"A human being should be able to change a diaper, plan an invasion, butcher a hog, conn a ship, design a building, write a sonnet, balance accounts, build a wall, set a bone, comfort the dying, take orders, give orders, cooperate, act alone, solve equations, analyze a new problem, pitch manure, program a computer, cook a tasty meal, fight efficiently, die gallantly. Specialization is for insects." (Robert A. Heinlein)

Tuesday, 3 May 2011

Upgraded my Sempron 2400 to Xubuntu 11.04

Ubuntu spring upgrade time continue … just a day after Ubuntu “Natty Narwhal” release also Xubuntu 11.04 has been made available. Since I already had positively tested the beta version on my desktop computer (Sempron 2400) I decided to go straight with upgrading it with the new release.
xubuntu-screenshot-1


The long, tedious, upgrade process …

I understand why many people prefer to fresh-reinstall their computer instead of upgrading it. The upgrade process can be very boring sometime and you can never be secure that the upgrade process will not stop to ask you something, so forget about upgrading “while you sleep” (this would be a real innovation wouldn’t it?).
xubuntu-screenshot-4

In my case I started the upgrade on Friday evening but It stopped, after downloading about 800 package files, because of some download error. I so decided to retry later. Saturday morning I restarted the upgrade and it continued with the download of package files. After another interruption (I don't know if the problem was in my Internet connection or in the overcrowded servers) I eventually reached the end of the download phase.
After downloading the process continued with the installation of downloaded packages and stopped again a couple of times to ask what to do about Samba configuration or to ask permission to stop some application ...
xubuntu-screenshot-5

At last I reached the final request to reboot the system and the upgrade was eventually over.

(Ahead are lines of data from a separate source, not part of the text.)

Lemma coalesce_input_inj k1 k2 a1 a2 p1 p2 t1 t2 window :
  forallb label_char (actor_protocol a1) = true → forallb label_char (actor_protocol a2) = true →
  Path.Canonical p1 → Path.Canonical p2 → representable t1 → representable t2 →
  coalesce_input k1 a1 p1 t1 window = coalesce_input k2 a2 p2 t2 window →
  k1 = k2 ∧ actor_protocol a1 = actor_protocol a2 ∧ bucket t1 window = bucket t2 window
  ∧ to_ascii_lowercase p1 = to_ascii_lowercase p2 ∧ actor_subject a1 = actor_subject a2.
Proof.
  intros Hl1 Hl2 Hp1 Hp2 Ht1 Ht2. unfold coalesce_input.
  change (Rpc.unix_timestamp t1 / window_seconds window)%Z with (bucket t1 window).
  change (Rpc.unix_timestamp t2 / window_seconds window)%Z with (bucket t2 window).
  intros E. apply bar_inj in E as [Ek E]; [|apply Kind.as_str_bar_free..].
  apply bar_inj in E as [Ev E]; [|by apply label_bar_free..].
  apply bar_inj in E as [Eb E]; [|apply show_Z_bar_free..].
  apply bar_inj in E as [Ep Es]; [|by apply canonical_bar_free..].
  split; [by apply Kind.as_str_inj|]. split; [done|]. split; [|done].
  apply show_Z_inj in Eb; [done|by apply bucket_bound..].
Qed.

(** *** Correctness of the recorder *)

(** Recording a batch of events accounts for every one of them: the table
    keeps its constraints, the events it stands for grow by exactly the batch,
    a batch of changes is appended one row per event in order, and nothing but
    the trail is touched. *)
Theorem recording_accounts_for_every_event `{Crypto} (self : AuditRecorder) (actor : Actor)
    (at_ : Z) (events : list AuditEvent) (w w' : World) :
  table_wf (audit (db w)) (audit_seq (db w)) →
  record_in self actor at_ events w = (Ok tt, w') →
  table_wf (audit (db w')) (audit_seq (db w'))
  ∧ total (audit (db w')) = (total (audit (db w)) + Z.of_nat (length events))%Z
  ∧ (Forall (λ e, Kind.coalesces (ev_kind e) = false) events →
     audit (db w') = audit (db w) ++ proposed_all actor at_ (audit_seq (db w))
                                       (rows self actor at_ events))
  ∧ audit_only w w'.
Proof.
  intros Hw (table & seq & Hu & Hd & Ho)%record_in_ok. rewrite Hd. simpl.
  destruct (upsert_all_wf _ _ _ _ _ _ _ _ Hw Hu) as [Hw' Ht].
  rewrite length_rows in Ht. split; [done|]. split; [done|]. split; [|done].
  intros He. eapply upsert_all_appends in Hu as [-> _]; [done|]. by apply rows_digest_none.
Qed.
(* ===== verification/Invariant.v ===== *)
(** * The stored tree

    What the configuration service keeps true of its tables, beyond what their
    constraints enforce: paths are fold keys of valid paths, no two of them
    nest, every path has a content and every content a path, identities lie
    below their sequence, and every secret is stored sealed.  The lemmas say
    which table operations keep it. *)

From stdpp Require Import strings.
From S2P Require Import Prelude Bytes ConfigPath Core Encryption AuditEvent Rpc Database AuditTrail ValuePaths Store.

Local Open Scope bytes_scope.

Module Tree.
Import Store.

(** ** The statements' conditions *)

Lemma at_or_below_spec k f : at_or_below k f = true ↔ Path.AtOrBelow k f.
Proof.
  unfold at_or_below. rewrite !orb_true_iff, !bool_decide_eq_true, starts_with_slash_spec.
  rewrite AtOrBelow_spec. tauto.
Qed.

Lemma elem_of_path_rows d k p : (k, p) ∈ path_rows d ↔ paths d !! k = Some p.
Proof. apply elem_of_entries. Qed.

Lemma elem_of_joined d k p c :
  (k, p, c) ∈ joined d ↔ paths d !! k = Some p ∧ contents d !! p_content_id p = Some c.
Proof.
  unfold joined. rewrite list_elem_of_omap. split.
  - intros ([k' p'] & Hin%elem_of_path_rows & E). apply bind_Some in E as (c' & Hc & E).
    by simplify_eq.
  - intros [Hp Hc]. exists (k, p). split; [by apply elem_of_path_rows|]. by rewrite Hc.
Qed.

Lemma referenced_spec d id :
  referenced d id = true ↔ ∃ k p, paths d !! k = Some p ∧ p_content_id p = id.
Proof.
  unfold referenced. rewrite existsb_elem_of. split.
  - intros ([k p] & Hin%elem_of_map_to_list & E%Z.eqb_eq). eauto.
  - intros (k & p & Hin & E). exists (k, p). split; [by apply elem_of_map_to_list|by apply Z.eqb_eq].
Qed.

Lemma resolve_spec d k p c :
  resolve d k = Some (p, c) ↔ paths d !! k = Some p ∧ contents d !! p_content_id p = Some c.
Proof.
  unfold resolve. destruct (paths d !! k) as [q|]; [|naive_solver]. simpl.
  destruct (contents d !! p_content_id q) eqn:E; simpl; naive_solver.
Qed.

Definition collision (d : Database) (path : bytes) : bool :=
  existsb (λ '(k, _),
    negb (bool_decide (k = path))
    && (starts_with k (path ++ "/") || starts_with path (k ++ "/"))) (map_to_list (paths d)).

Lemma collision_spec d path :
  collision d path = true ↔ ∃ k, is_Some (paths d !! k) ∧ k ≠ path ∧ Collide k path.
Proof.
  unfold collision, Collide. rewrite existsb_elem_of. split.
  - intros ([k p] & Hin%elem_of_map_to_list & E). bool_prop.
    match goal with H : _ || _ = true |- _ =>
      rewrite orb_true_iff, !starts_with_slash_spec in H end. naive_solver.
  - intros (k & [p Hp] & Hne & Hc). exists (k, p). split; [by apply elem_of_map_to_list|].
    rewrite andb_true_iff, orb_true_iff, !starts_with_slash_spec, negb_true_iff,
      bool_decide_eq_false. naive_solver.
Qed.

(** ** The invariant *)

Record tree_wf (d : Database) : Prop := mkTreeWf {
  wf_key k p : paths d !! k = Some p → k = lower (p_path p) ∧ path_check (p_path p) = true;
  wf_content k p : paths d !! k = Some p → is_Some (contents d !! p_content_id p);
  wf_path id : is_Some (contents d !! id) → ∃ k p, paths d !! k = Some p ∧ p_content_id p = id;
  wf_nest k k' : is_Some (paths d !! k) → is_Some (paths d !! k') → Collide k k' → k = k';
  wf_id id : is_Some (contents d !! id) → (0 < id ≤ content_seq d)%Z;
  wf_seq : (0 ≤ content_seq d ≤ Stamps.i64_max)%Z;
  wf_check id c : contents d !! id = Some c → content_check c = true;
  wf_audit : Trail.table_wf (audit d) (audit_seq d) }.

(** Every stored secret opens under the server's key on its own row. *)
Definition sealed `{Crypto} (d : Database) : Prop :=
  ∀ id c, contents d !! id = Some c → c_classification c = SECRET →
    ∃ plaintext, Cipher.decrypt id SECRET (c_value c) = Ok plaintext.

Lemma table_wf_mono t s s' : (s ≤ s')%Z → Trail.table_wf t s → Trail.table_wf t s'.
Proof.
  intros Hs (? & ? & ? & Hf). split_and!; [done..|]. eapply Forall_impl; [exact Hf|].
  simpl. lia.
Qed.

(** Rolling back keeps the tables; the sequences have only grown. *)
Lemma tree_wf_rollback d d' : tree_wf d → seq_le d d' → tree_wf (rollback d d').
Proof.
  intros [H1 H2 H3 H4 H5 H6 H7 H8] (Hc & Ha & Hm). split; simpl; [done..| | |done|].
  - intros id Hid. specialize (H5 id Hid). lia.
  - lia.
  - by eapply table_wf_mono.
Qed.

Lemma sealed_rollback `{Crypto} d d' : sealed d → sealed (rollback d d').
Proof. done. Qed.

(** A write to the trail keeps the tree. *)
Lemma tree_wf_audit d table seq :
  tree_wf d → Trail.table_wf table seq → tree_wf (set_audit table seq d).
Proof. intros [] Ht. by split. Qed.

(** Moving the content sequence forward keeps the tree. *)
Lemma tree_wf_seq d n :
  tree_wf d → (content_seq d ≤ n ≤ Stamps.i64_max)%Z → tree_wf (set_content_seq n d).
Proof.
  intros [H1 H2 H3 H4 H5 H6 H7 H8] Hn. split; simpl; [done..| | |done|done].
  - intros id Hid. specialize (H5 id Hid). lia.
  - lia.
Qed.

(** Overwriting a stored content keeps the tree. *)
Lemma tree_wf_overwrite d id c c' :
  tree_wf d → contents d !! id = Some c → content_check c' = true →
  tree_wf (set_contents (<[id := c']> (contents d)) d).
Proof.
  intros [H1 H2 H3 H4 H5 H6 H7 H8] Hid Hc.
  assert (∀ j, is_Some (<[id := c']> (contents d) !! j) ↔ is_Some (contents d !! j)) as Hdom.
  { intros j. destruct (decide (id = j)) as [<-|Hne].
    - rewrite lookup_insert_eq, Hid. split; by eexists.
    - by rewrite lookup_insert_ne. }
  split; simpl; try done.
  - intros k p Hp. apply Hdom. by eapply H2.
  - intros j Hj%Hdom. by apply H3.
  - intros j Hj%Hdom. by apply H5.
  - intros j cj. rewrite lookup_insert_Some. intros [[<- <-]|[_ Hj]]; [done|]. by eapply H7.
Qed.

(** Adding a path that nests with nothing, to a content the tree will hold. *)
Lemma tree_wf_insert_path d k p cs n :
  tree_wf d → paths d !! k = None → k = lower (p_path p) → path_check (p_path p) = true →
  collision d k = false →
  (content_seq d ≤ n ≤ Stamps.i64_max)%Z →
  (∀ id, is_Some (cs !! id) ↔ is_Some (contents d !! id) ∨ id = p_content_id p) →
  (0 < p_content_id p ≤ n)%Z →
  (∀ id c, cs !! id = Some c → content_check c = true) →
  tree_wf (set_paths (<[k := p]> (paths d)) (set_contents cs (set_content_seq n d))).
Proof.
  intros [H1 H2 H3 H4 H5 H6 H7 H8] Hk Hkey Hpc Hcol Hn Hcs Hid Hchk.
  assert (∀ k', is_Some (paths d !! k') → Collide k' k → k' = k) as Hfree.
  { intros k' Hk' Hc. destruct (decide (k' = k)) as [|Hne]; [done|].
    apply not_true_iff_false in Hcol. destruct Hcol. apply collision_spec. eauto. }
  split; simpl.
  - intros k' p'. rewrite lookup_insert_Some. intros [[<- <-]|[_ ?]]; [done|by apply H1].
  - intros k' p'. rewrite lookup_insert_Some. intros [[<- <-]|[_ Hp']]; apply Hcs; [by right|left].
    by eapply H2.
  - intros id [Hid'|Hid']%Hcs.
    + destruct (H3 id Hid') as (k' & p' & Hp' & <-). exists k', p'. split; [|done].
      rewrite lookup_insert_ne; [done|]. congruence.
    + exists k, p. by rewrite lookup_insert_eq.
  - intros k1 k2 H1' H2' Hc. rewrite lookup_insert_is_Some in H1', H2'.
    destruct H1' as [<-|[_ H1']], H2' as [<-|[_ H2']]; [done| | |by apply H4].
    + symmetry. apply Hfree; [done|]. by symmetry.
    + by apply Hfree.
  - intros id [Hid'|Hid']%Hcs; [specialize (H5 id Hid')|]; lia.
  - lia.
  - done.
  - done.
Qed.

(** The paths that remain when some are deleted and the contents nobody
    references any more are pruned. *)
Lemma tree_wf_delete d (keep : bytes → PathRow → bool) cs :
  tree_wf d →
  let ps := filter (λ '(k, p), keep k p = true) (paths d) in
  (∀ id c, cs !! id = Some c ↔
     contents d !! id = Some c ∧ ∃ k p, ps !! k = Some p ∧ p_content_id p = id) →
  tree_wf (set_contents cs (set_paths ps d)).
Proof.
  intros [H1 H2 H3 H4 H5 H6 H7 H8] ps Hcs.
  assert (∀ k p, ps !! k = Some p → paths d !! k = Some p) as Hps.
  { intros k p. unfold ps. rewrite map_lookup_filter_Some. tauto. }
  split; simpl; try done.
  - intros k p Hp%Hps. by apply H1.
  - intros k p Hp. destruct (H2 k p (Hps _ _ Hp)) as [c Hc]. exists c. apply Hcs. eauto.
  - intros id [c Hc]. apply Hcs in Hc as [_ ?]. done.
  - intros k k' [p Hp%Hps] [p' Hp'%Hps]. apply H4; eauto.
  - intros id [c Hc]. apply Hcs in Hc as [Hc _]. apply H5. eauto.
  - intros id c Hc. apply Hcs in Hc as [Hc _]. by eapply H7.
Qed.

(** The empty tree. *)
Lemma tree_wf_empty : tree_wf Trail.empty_db.
Proof.
  split; simpl; try done; try (intros *; rewrite lookup_empty; by (done || intros [])).
  apply Trail.table_wf_nil.
Qed.

Lemma sealed_empty `{Crypto} : sealed Trail.empty_db.
Proof. intros id c Hc. simpl in Hc. by rewrite lookup_empty in Hc. Qed.

End Tree.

My “new” Xubuntu is ready …

Here is the new, just upgraded, system screen-shot.
xubuntu-screensot-10
At a first view there are not visible changes respect the previous version (no news good news is still valid when upgrading old computers) but at a deeper examination the system reveal many changes, and software updated at a newer version. One for all Open Office has been replaced by Libre Office. More important but far more difficult to see are all the “underground” changes and updates in modules and libraries. Just to do an example a little funny game I tried to install, LentilWars, but wasn't working because of some dependency problem after the upgrade runs without problems.
What's more important the whole system runs as fine as before or, may be, a little better. Not bad for a six years old computer.